• [What is needed]: Output each record below exactly, and include all of them.
*** Opening Records supplied ***
Definition get_table (post : transport) (table_uri : string) : Table.t :=
  catch
    ((* Parse the table URI *)
     let parsed := _parse_table_uri table_uri in
     let database := database parsed in
     let schema := schema parsed in
     let table_name := name parsed in
     if negb (nonempty table_name) then
       Ok (_get_empty_table_response table_uri)
     else
       (* STEP 1: discover the table schema *)
       schema_info <- _get_table_schema schema ;;
       let schema_info :=
         if negb (truthy schema_info) then PList [] else schema_info in
       _ <- py_len schema_info ;;
       (* STEP 2: query the table data *)
       let query := table_query schema table_name in
       let result := _execute_sql post query in
       if negb (isinstance_dict result) then
         Ok (_get_empty_table_response table_uri)
       else
         data <- py_get result "data" (PDict []) ;;
         if negb (isinstance_dict data) then
           Ok (_get_empty_table_response table_uri)
         else
           records <- py_get data "records" (PList []) ;;
           _ <- py_len records ;;
           if negb (truthy records) then
             Ok (_get_empty_table_response table_uri)
           else
             (* Get the first matching record *)
             record <- py_first records ;;
             match record with
             | PDict record =>
                 (* STEP 3: core fields *)
                 let name := dict_get record "name" (PStr table_name) in
                 let description :=
                   dict_get record "description"
                     (dict_get record "desc"
                        (PStr "No description available")) in
                 (* STEP 4 *)
                 let tags := _parse_tags_from_record record in
                 (* STEP 5 *)
                 owners <- _parse_owners_from_record record ;;
                 (* STEP 6 *)
                 let enhanced_description :=
                   _build_enhanced_description record description in
                 (* STEP 7 *)
                 schema_rows <- py_iter schema_info ;;
                 columns <-
                   _build_columns_from_record py_str title record schema_rows ;;
                 (* STEP 8 *)
                 let programmatic_descriptions :=
                   _build_programmatic_descriptions record in
                 (* STEP 9 *)
                 last_updated_timestamp <- _extract_timestamp record ;;
                 badges <- _extract_badges record ;;
                 Ok (Table.mk database "optimusdb" schema name table_uri
                       enhanced_description last_updated_timestamp
                       columns owners tags badges false optimusdb_writer
                       [] [] optimusdb_source programmatic_descriptions)
             | _ =>
                 (* [record.get] on a record that is no mapping *)
                 Raise AttributeError
             end)
    (fun _ => _get_empty_table_response table_uri).

End TablePage.

(** ** Descriptions *)

Definition get_table_description (post : transport) (table_uri : string)
    : pyval :=
  catch
    (let parsed := _parse_table_uri table_uri in
     let sql := select_column "description" parsed in
     let json_resp := _execute_sql post sql in
     records <- records_of json_resp ;;
     has <-
       (if truthy records then
          first <- py_first records ;;
          py_in "description" first
        else Ok false) ;;
     if has : bool then
       first <- py_first records ;;
       description <- py_getitem first "description" ;;
       Ok (py_or description (PStr EmptyString))
     else Ok (PStr EmptyString))
    (fun _ => PStr EmptyString).

(** The [select] of [get_column_description], a text of four lines. *)
Definition column_descriptions_query (parsed : table_id) : string :=
  nl ++ indent 16 ++ "select column_descriptions from datacatalog "
  ++ nl ++ indent 16 ++ "where metadata_type='" ++ schema parsed
  ++ "' and name='" ++ name parsed ++ "';"
  ++ nl ++ indent 12.

Definition get_column_description (post : transport)
    (table_uri column_name : string) : pyval :=
  catch
    (let parsed := _parse_table_uri table_uri in
     let sql := column_descriptions_query parsed in
     let json_resp := _execute_sql post sql in
     records <- records_of json_resp ;;
     has <-
       (if truthy records then
          first <- py_first records ;;
          py_in "column_descriptions" first
        else Ok false) ;;
     if has : bool then
       first <- py_first records ;;
       col_desc <- py_get first "column_descriptions" (PStr EmptyString) ;;
       (* Parse JSON-like column descriptions *)
       Ok (catch
             (col_dict <-
                (if truthy col_desc then Json.loads col_desc
                 else Ok (PDict [])) ;;
              py_get col_dict column_name (PStr EmptyString))
             (fun _ => PStr EmptyString))
     else Ok (PStr EmptyString))
    (fun _ => PStr EmptyString).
*** Closing Records supplied ***
• [Task output]:
Definition get_table (post : transport) (table_uri : string) : Table.t :=
  catch
    ((* Parse the table URI *)
     let parsed := _parse_table_uri table_uri in
     let database := database parsed in
     let schema := schema parsed in
     let table_name := name parsed in
     if negb (nonempty table_name) then
       Ok (_get_empty_table_response table_uri)
     else
       (* STEP 1: discover the table schema *)
       schema_info <- _get_table_schema schema ;;
       let schema_info :=
         if negb (truthy schema_info) then PList [] else schema_info in
       _ <- py_len schema_info ;;
       (* STEP 2: query the table data *)
       let query := table_query schema table_name in
       let result := _execute_sql post query in
       if negb (isinstance_dict result) then
         Ok (_get_empty_table_response table_uri)
       else
         data <- py_get result "data" (PDict []) ;;
         if negb (isinstance_dict data) then
           Ok (_get_empty_table_response table_uri)
         else
           records <- py_get data "records" (PList []) ;;
           _ <- py_len records ;;
           if negb (truthy records) then
             Ok (_get_empty_table_response table_uri)
           else
             (* Get the first matching record *)
             record <- py_first records ;;
             match record with
             | PDict record =>
                 (* STEP 3: core fields *)
                 let name := dict_get record "name" (PStr table_name) in
                 let description :=
                   dict_get record "description"
                     (dict_get record "desc"
                        (PStr "No description available")) in
                 (* STEP 4 *)
                 let tags := _parse_tags_from_record record in
                 (* STEP 5 *)
                 owners <- _parse_owners_from_record record ;;
                 (* STEP 6 *)
                 let enhanced_description :=
                   _build_enhanced_description record description in
                 (* STEP 7 *)
                 schema_rows <- py_iter schema_info ;;
                 columns <-
                   _build_columns_from_record py_str title record schema_rows ;;
                 (* STEP 8 *)
                 let programmatic_descriptions :=
                   _build_programmatic_descriptions record in
                 (* STEP 9 *)
                 last_updated_timestamp <- _extract_timestamp record ;;
                 badges <- _extract_badges record ;;
                 Ok (Table.mk database "optimusdb" schema name table_uri
                       enhanced_description last_updated_timestamp
                       columns owners tags badges false optimusdb_writer
                       [] [] optimusdb_source programmatic_descriptions)
             | _ =>
                 (* [record.get] on a record that is no mapping *)
                 Raise AttributeError
             end)
    (fun _ => _get_empty_table_response table_uri).

End TablePage.

(** ** Descriptions *)

Definition get_table_description (post : transport) (table_uri : string)
    : pyval :=
  catch
    (let parsed := _parse_table_uri table_uri in
     let sql := select_column "description" parsed in
     let json_resp := _execute_sql post sql in
     records <- records_of json_resp ;;
     has <-
       (if truthy records then
          first <- py_first records ;;
          py_in "description" first
        else Ok false) ;;
     if has : bool then
       first <- py_first records ;;
       description <- py_getitem first "description" ;;
       Ok (py_or description (PStr EmptyString))
     else Ok (PStr EmptyString))
    (fun _ => PStr EmptyString).

(** The [select] of [get_column_description], a text of four lines. *)
Definition column_descriptions_query (parsed : table_id) : string :=
  nl ++ indent 16 ++ "select column_descriptions from datacatalog "
  ++ nl ++ indent 16 ++ "where metadata_type='" ++ schema parsed
  ++ "' and name='" ++ name parsed ++ "';"
  ++ nl ++ indent 12.

Definition get_column_description (post : transport)
    (table_uri column_name : string) : pyval :=
  catch
    (let parsed := _parse_table_uri table_uri in
     let sql := column_descriptions_query parsed in
     let json_resp := _execute_sql post sql in
     records <- records_of json_resp ;;
     has <-
       (if truthy records then
          first <- py_first records ;;
          py_in "column_descriptions" first
        else Ok false) ;;
     if has : bool then
       first <- py_first records ;;
       col_desc <- py_get first "column_descriptions" (PStr EmptyString) ;;
       (* Parse JSON-like column descriptions *)
       Ok (catch
             (col_dict <-
                (if truthy col_desc then Json.loads col_desc
                 else Ok (PDict [])) ;;
              py_get col_dict column_name (PStr EmptyString))
             (fun _ => PStr EmptyString))
     else Ok (PStr EmptyString))
    (fun _ => PStr EmptyString).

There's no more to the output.